Federated Learning (FL) is a collaborative machine learning approach allowing
participants to jointly train a model without having to share their private,
potentially sensitive local datasets with others. Despite its benefits, FL is
vulnerable to backdoor attacks, in which an adversary injects manipulated model
updates into the model aggregation process so that the resulting model will
provide targeted false predictions for specific adversary-chosen inputs.
Proposed defenses against backdoor attacks based on detecting and filtering out
malicious model updates consider only very specific and limited attacker
models, whereas defenses based on differential privacy-inspired noise injection
significantly deteriorate the benign performance of the aggregated model.

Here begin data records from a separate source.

(** * UTM planner: geofence model, 4D A* planner, conflict detection and
      resolution, mission orchestrator.

    A shallow embedding of [config.py], [models.py], [geofencing.py],
    [pathfinding.py], [conflict_detection.py] and the request handler of
    [main.py], followed by the properties established about them.

    Modelling conventions.
    - A Python [float] is an exact rational ([Q]): no rounding, no overflow,
      no NaN.  Python floats are binary, so where a property depends on
      which decimal values a float can take, the predicate [dyadic] says it.
    - [float('inf')] only occurs as a geofence cost; costs live in [xfloat].
    - The functions of Python's [math] module are not part of the
      repository: they are the fields of the class [MathLib].
    - An exception is a value of [exn]; a function that can raise returns a
      [result].  Pydantic's range validation of [Position] fields and
      float division by zero are not modelled (both can only raise; every
      divisor in the modelled code is a non-zero constant, guarded by the
      code, or [cos] of a latitude).
    - [uuid.uuid4()] and [time.time()] are inputs of the function that
      calls them. *)

From Stdlib Require Import QArith Qround Qabs ZArith List String Bool Lia Lqa.
From Stdlib Require Import Znumtheory Zpow_facts Permutation.
From Stdlib Require Import DecimalString.
Import ListNotations.

Local Open Scope string_scope.
Local Open Scope list_scope.
Local Open Scope Q_scope.

(* ------------------------------------------------------------------ *)
(** ** Python values *)

(** Exceptions the modelled code raises. *)
Inductive exn : Type :=
| IndexError
| KeyError (key : string)
| NameError (name : string)
| HTTPException (status_code : Z) (detail : string).

Inductive result (A : Type) : Type :=
| Ok (a : A)
| Raise (e : exn).
Arguments Ok {A} a.
Arguments Raise {A} e.

Definition bind {A B : Type} (r : result A) (k : A -> result B) : result B :=
  match r with
  | Ok a => k a
  | Raise e => Raise e
  end.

To
address these deficiencies, we introduce FLAME, a defense framework that
estimates the sufficient amount of noise to be injected to ensure the
elimination of backdoors while maintaining the model performance. To minimize
the required amount of noise, FLAME uses a model clustering and weight clipping
approach. Our evaluation of FLAME on several datasets stemming from application
areas including image classification, word prediction, and IoT intrusion
detection demonstrates that FLAME removes backdoors effectively with a
negligible impact on the benign performance of the models. Furthermore,
following the considerable attention that our research has received after its
presentation at USENIX SEC 2022, FLAME has become the subject of numerous
investigations proposing diverse attack methodologies in an attempt to
circumvent it. As a response to these endeavors, we provide a comprehensive
analysis of these attempts. Our findings show that these papers (e.g., 3DFed
[36]) have not fully comprehended nor correctly employed the fundamental
principles underlying FLAME, i.e., our defense mechanism effectively repels
these attempted attacks.